Gennaro Sasso. Il Principe di Machiavelli

La teorizzazione di un principato civile e popolare

Nel video Gennaro Sasso, intervistato da Renato Parascandolo per l'Encicopedia Multimediale delle Scienza Filosofiche, esamina il significato storico dell'opera di Niccolò Machiavelli, che segna l'emancipazione del pensiero politico moderno da ogni presupposto teologico. In particolare, nel cap. XVIII de Il Principe, Machiavelli rompe con la massima pacta sunt servanda, propria del pensiero giuridico classico e recepita anche dal pensiero cristiano.

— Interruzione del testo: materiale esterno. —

(** A handler that always completes, makes only reporting calls, and leaves
    everything else in the world as it found it. *)
Definition only_reports `{Platform} (m : M unit) : Prop :=
  ∀ w : world,
    ∃ tr : list call,
      m w = Done tt (mk_world (nbp w) (my_devid w) (ts_next_periodic_req w)
                              (ts_timeout w) (device_rx w) (inbox w)
                              (trace w ++ tr))
      ∧ Forall (λ c, is_report c = true) tr.

(** A fet-presence frame, and a run of frames without one. *)
Definition is_presence (f : nbp_frame) : bool :=
  match f with FrameFetPresence _ => true | _ => false end.

Definition no_presence {T : Type} (frames : list (T * nbp_frame)) : Prop :=
  Forall (λ r, is_presence r.2 = false) frames.

(** A program that keeps the property [I] of the world and adds only calls
    that satisfy [P]. *)
Definition keeps `{Platform} {A : Type} (I : world → Prop) (P : call → Prop)
    (m : M A) : Prop :=
  ∀ w : world,
    I w →
    I (outcome_world (m w))
    ∧ ∃ tr : list call,
        trace (outcome_world (m w)) = trace w ++ tr ∧ Forall P tr.

(** What reaches the bridge from outside between two turns of the loop:
    frames on the link and messages, or failing receives, on the two
    sockets, queued behind what is already waiting. *)
Record arrival `{Platform} := mk_arrival {
  on_link : list (timespec * nbp_frame);
  on_ctl : list (option (list byte));
  on_publisher : list (option (list byte)) }.
Arguments mk_arrival {_} on_link on_ctl on_publisher.

Definition arrive `{Platform} (a : arrival) (w : world) : world :=
  mk_world (nbp w) (my_devid w) (ts_next_periodic_req w) (ts_timeout w)
           (device_rx w ++ on_link a)
           (λ s, inbox w s ++ match s with
                              | my_zmq_ctl => on_ctl a
                              | my_zmq_publisher => on_publisher a
                              end)
           (trace w).

(** The loop of lines 215-229 with its input: before each turn, what
    arrived since the turn before. *)
Fixpoint main_loop_fed `{Platform} (feed : list (arrival * cycle)) : M unit :=
  match feed with
  | [] => mret tt
  | (a, c) :: rest => modify (arrive a);; main_turn c;; main_loop_fed rest
  end.

(** The binds among some calls. *)
Definition binds (tr : list call) : nat := length (filter is_bind tr).

(** A program during which the fet-presence callback pointer either stays
    as it is, with nothing bound, or goes from [reset_complete] to null,
    with one bind. *)
Definition once `{Platform} {A : Type} (m : M A) : Prop :=
  ∀ w : world,
    ∃ tr : list call,
      trace (outcome_world (m w)) = trace w ++ tr
      ∧ ((cb_msg_fet_presence (nbp (outcome_world (m w)))
          = cb_msg_fet_presence (nbp w)
          ∧ binds tr = 0%nat)
         ∨ (cb_msg_fet_presence (nbp w) = Some reset_complete_fn
            ∧ cb_msg_fet_presence (nbp (outcome_world (m w))) = None
            ∧ binds tr = 1%nat)).

(** No fet-presence frame is waiting on the link. *)
Definition link_without_presence `{Platform} (w : world) : Prop :=
  no_presence (device_rx w).

(** A call that binds no endpoint. *)
Definition binds_nothing (c : call) : Prop := is_bind c = false.

(** ** A platform to run the bridge on

    Time is a count of milliseconds and a cleared time is negative; the
    session keeps the asserted state of twelve wires and a list of wires it
    cannot set; a request is decoded from pairs of bytes. *)
Module Sim.

Record session := mk_session {
  asserted : list fabd_tristate;
  stuck : list Z }.

Definition dev := nbp_device session.

Definition with_session (d : dev) (p : session) : dev :=
  mk_nbp_device (has_weather d) (temperature d) (humidity d)
                (has_powerinfo d) (power_flags d) (vb_mV d)
                (cb_msg_fet_presence d) (cb_msg_log d)
                (cb_msg_power_status d) (cb_msg_weather d)
                (cb_asserting_fet_control d) p.

Definition passed (deadline now tmo : Z) : bool * Z :=
  if (0 <=? deadline) && (deadline <=? now) then (true, tmo)
  else if 0 <=? deadline then (false, deadline)
  else (false, tmo).

Definition to_timeout_ms (now tmo : Z) : Z :=
  if tmo <? 0 then -1 else Z.max 0 (tmo - now).

Definition control_fet (d : dev) (fet : Z) (connect : bool) : bool * dev :=
  if bool_decide (fet ∈ stuck (nbp_priv d)) then (false, d)
  else (true,
        with_session d
          (mk_session (<[Z.to_nat fet := if connect then FTS_TRUE else FTS_FALSE]>
                         (asserted (nbp_priv d)))
                      (stuck (nbp_priv d)))).

Definition get_fet_asserted (d : dev) (fet : Z) : fabd_tristate :=
  default FTS_UNKNOWN (asserted (nbp_priv d) !! Z.to_nat fet).

Fixpoint unpack (data : list byte) : option (list PbSetHVACWireRequest.t) :=
  match data with
  | [] => Some []
  | w :: c :: rest =>
      items ← unpack rest;
      Some (PbSetHVACWireRequest.mk (Z.of_N (Byte.to_N w))
                                    (negb (Byte.eqb c x00)) :: items)
  | _ => None
  end.

#[export] Instance platform : Platform := {|
  timespec := Z;
  timespec_clear := λ _, -1;
  timespec_add_ms := λ t ms, t + ms;
  timespec_passed := passed;
  timespec_to_timeout_ms := to_timeout_ms;
  PB_HVACWIRES___COUNT := 12;
  nbp_private := session;
  nbp_send_impl := λ d _, (true, d);
  nbp_control_fet_impl := control_fet;
  nbp_get_fet_asserted_impl := get_fet_asserted;
  fabdcfg_zmq_bind_impl := λ _ _ _ _, true;
  pb_request__unpack := λ data, PbRequest.mk <$> unpack data |}.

Non può uno signore prudente, né debbe, osservare la fede, quando tale osservanzia li torni contro, e che sono spente le cagioni che la feciono promettere
Niccolò Machiavelli

La vita dello Stato si pone al di sopra di ogni considerazione religiosa o morale. Tuttavia, Machiavelli non è uno scrittore monarchico, né Il Principe un "trattato del tiranno": la sua riflessione politica si situa in una prospettiva di crisi delle istituzioni repubblicane e a quella crisi tenta di dare una risposta.

Niccolò Machiavelli nasce a Firenze il 3 maggio 1469 e qui muore il 21 giugno 1527. Storico, filosofo, scrittore, politico e drammaturgo, secondo cancelliere della Repubblica Fiorentina dal 1498 al 1512, è noto come il fondatore della scienza politica moderna, i cui principi base emergono dalla sua opera più famosa, Il Principe, nella quale è esposto il concetto di ragion di stato e la concezione ciclica della storia.

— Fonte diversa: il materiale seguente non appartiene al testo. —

(** * Discrete ACER (chainerrl/agents/acer.py): update core

    A shallow embedding of [DiscreteACER]: the trust-region projection, the
    backward return recursion of [update] and [update_on_policy], the replay
    adapter [update_from_replay], the scheduler ([act_and_train],
    [stop_episode_and_train]) and checkpoint [load].

    Numbers.  The program computes with IEEE floats (Python floats, numpy
    scalars and arrays).  Rounding is abstracted: a finite float is an exact
    rational ([Qc], canonical rationals, so that equal numbers are equal
    terms).  The special values are kept, because the program can produce
    them: numpy division by zero does not raise, it yields an infinity or a
    NaN.  Signed zeros are not distinguished (every zero is [+0]).

    What is proved of a number is proved of the exact value of the
    expression the program evaluates.  No statement rests on an identity of
    exact arithmetic that rounding breaks: where the program needs a
    cancellation to leave a number as it is (the re-basing of the return,
    [(Q_ret - Q) + V]), the statement takes that as a hypothesis on the
    numbers of the window ([rebase_exact]), to be read in the arithmetic of
    the program.

    Exceptions.  An exception raised by a method of the agent does not undo
    what the method has done: it is raised in the agent and the trace of
    that moment ([Raise (e, a, tr)]). *)

From Stdlib Require Import QArith Qcanon Ascii String.
From stdpp Require Import base numbers option list gmap strings.

Local Open Scope Z_scope.

(** ** Floats *)

Inductive npfloat : Type :=
| Fin (q : Qc)
| PInf
| NInf
| NaN.

Definition Qc_of (a : Z) (b : positive) : Qc := Q2Qc (a # b).

Abbreviation vec := (list npfloat).

Inductive fp_warning : Type := DivideByZero | InvalidValue.

Module NP.

Definition zero : npfloat := Fin 0%Qc.
Definition one : npfloat := Fin 1%Qc.
Definition two : npfloat := Fin (Qc_of 2 1).

Definition of_Z (n : Z) : npfloat := Fin (Qc_of_Z n).

(** The finite float [a / b]. *)
Definition frac (a : Z) (b : positive) : npfloat := Fin (Qc_of a b).

Definition is_fin (x : npfloat) : bool :=
  match x with Fin _ => true | _ => false end.

Definition is_nan (x : npfloat) : bool :=
  match x with NaN => true | _ => false end.

(** Sign of an infinity times (or divided by) a finite number. *)
Definition signed_inf (positive_inf : bool) (q : Qc) : npfloat :=
  match Qccompare q 0%Qc with
  | Eq => NaN
  | Gt => if positive_inf then PInf else NInf
  | Lt => if positive_inf then NInf else PInf
  end.

Definition neg (x : npfloat) : npfloat :=
  match x with
  | Fin q => Fin (- q)%Qc
  | PInf => NInf
  | NInf => PInf
  | NaN => NaN
  end.

Definition add (x y : npfloat) : npfloat :=
  match x, y with
  | NaN, _ | _, NaN => NaN
  | Fin a, Fin b => Fin (a + b)%Qc
  | PInf, NInf | NInf, PInf => NaN
  | PInf, _ | _, PInf => PInf
  | NInf, _ | _, NInf => NInf
  end.

Definition sub (x y : npfloat) : npfloat :=
  match x, y with
  | NaN, _ | _, NaN => NaN
  | Fin a, Fin b => Fin (a - b)%Qc
  | PInf, PInf | NInf, NInf => NaN
  | PInf, _ | _, NInf => PInf
  | NInf, _ | _, PInf => NInf
  end.

Definition mul (x y : npfloat) : npfloat :=
  match x, y with
  | NaN, _ | _, NaN => NaN
  | Fin a, Fin b => Fin (a * b)%Qc
  | Fin a, PInf | PInf, Fin a => signed_inf true a
  | Fin a, NInf | NInf, Fin a => signed_inf false a
  | PInf, PInf | NInf, NInf => PInf
  | PInf, NInf | NInf, PInf => NInf
  end.

(** numpy true division: a zero divisor raises nothing; [x / 0] is an
    infinity of the sign of [x], and [0 / 0] is NaN. *)
Definition div (x y : npfloat) : npfloat :=
  match x, y with
  | NaN, _ | _, NaN => NaN
  | Fin a, Fin b =>
      if decide (b = 0%Qc) then signed_inf true a else Fin (a / b)%Qc
  | Fin _, (PInf | NInf) => zero
  | PInf, Fin b => if decide (b = 0%Qc) then PInf else signed_inf true b
  | NInf, Fin b => if decide (b = 0%Qc) then NInf else signed_inf false b
  | (PInf | NInf), (PInf | NInf) => NaN
  end.

(** What numpy reports (a RuntimeWarning, not an exception) when it
    evaluates [x / y]: "divide by zero encountered" for a finite nonzero
    dividend over zero, "invalid value encountered" for [0 / 0] and
    [inf / inf].  Only the warnings of divisions are recorded. *)
Definition div_warning (x y : npfloat) : list fp_warning :=
  match x, y with
  | Fin a, Fin b =>
      if decide (b = 0%Qc)
      then (if decide (a = 0%Qc) then [InvalidValue] else [DivideByZero])
      else []
  | (PInf | NInf), (PInf | NInf) => [InvalidValue]
  | _, _ => []
  end.

Definition divide (x y : npfloat) : npfloat * list fp_warning :=
  (div x y, div_warning x y).

(** IEEE comparison [x < y]: false as soon as one side is NaN. *)
Definition lt (x y : npfloat) : bool :=
  match x, y with
  | NaN, _ | _, NaN => false
  | Fin a, Fin b => bool_decide (a < b)%Qc
  | NInf, NInf | PInf, _ => false
  | NInf, _ => true
  | Fin _, PInf => true
  | Fin _, NInf => false
  end.

(** Python's builtin [max(a, b)]: [b] replaces [a] only when [b > a]. *)
Definition py_max (a b : npfloat) : npfloat := if lt a b then b else a.

(** Python's builtin [min(a, b)]: [b] replaces [a] only when [b < a]. *)
Definition py_min (a b : npfloat) : npfloat := if lt b a then b else a.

Gennaro Sasso (Roma 1928 – 2026) è stato un filosofo e storico della filosofia. Allievo di Carlo Antoni e di Federico Chabod, ha insegnato Storia delle dottrine politiche presso le Università di Urbino e di Roma e Storia della filosofia e Filosofia teoretica presso l’Università di Roma, dove dal 2005 era Professore emerito. Socio nazionale dell’Accademia dei Lincei, Direttore dell’Istituto italiano per gli studi storici dal 1986 al 2010, direttore della rivista «La cultura», Presidente del Comitato scientifico per l’Edizione nazionale delle Opere di Benedetto Croce (in corso di pubblicazione presso la casa editrice Bibliopolis e ideatore e direttore dell’Enciclopedia machiavelliana Treccani.  La sua elaborazione teoretica è stata collocata dal filosofo Mauro Visentin nella prospettiva di un «neoparmenidismo». 
Tra le sue opere: Niccolò Machiavelli. Storia del suo pensiero politico (1958, seconda edizione del 1980), Benedetto Croce. La ricerca della dialettica (1975), Il progresso e la morte. Saggi su Lucrezio (1979), Essere e negazione (1987), Per invigilare me stesso. I Taccuini di lavoro di Benedetto Croce (1989), L'essere e le differenze. Sul "Sofista" di Platone (1991), Variazioni sulla storia di una rivista italiana: "La Cultura" (1992), Filosofia e idealismo (1994-2012), Le due Italie di Giovanni Gentile (1998), Tempo, evento, divenire (1996), Fondamento e giudizio. Un duplice tramonto? (2003), Il principio, le cose (2004), Dante, Guido e Francesca (2008), Il logo, la morte (2010), Ulisse e il desiderio. Il canto XXVI dell'Inferno (2011), Allegoria e simbolo (2014), Su Machiavelli: ultimi scritti (2015), Forti cose a pensar mettere in versi (2018).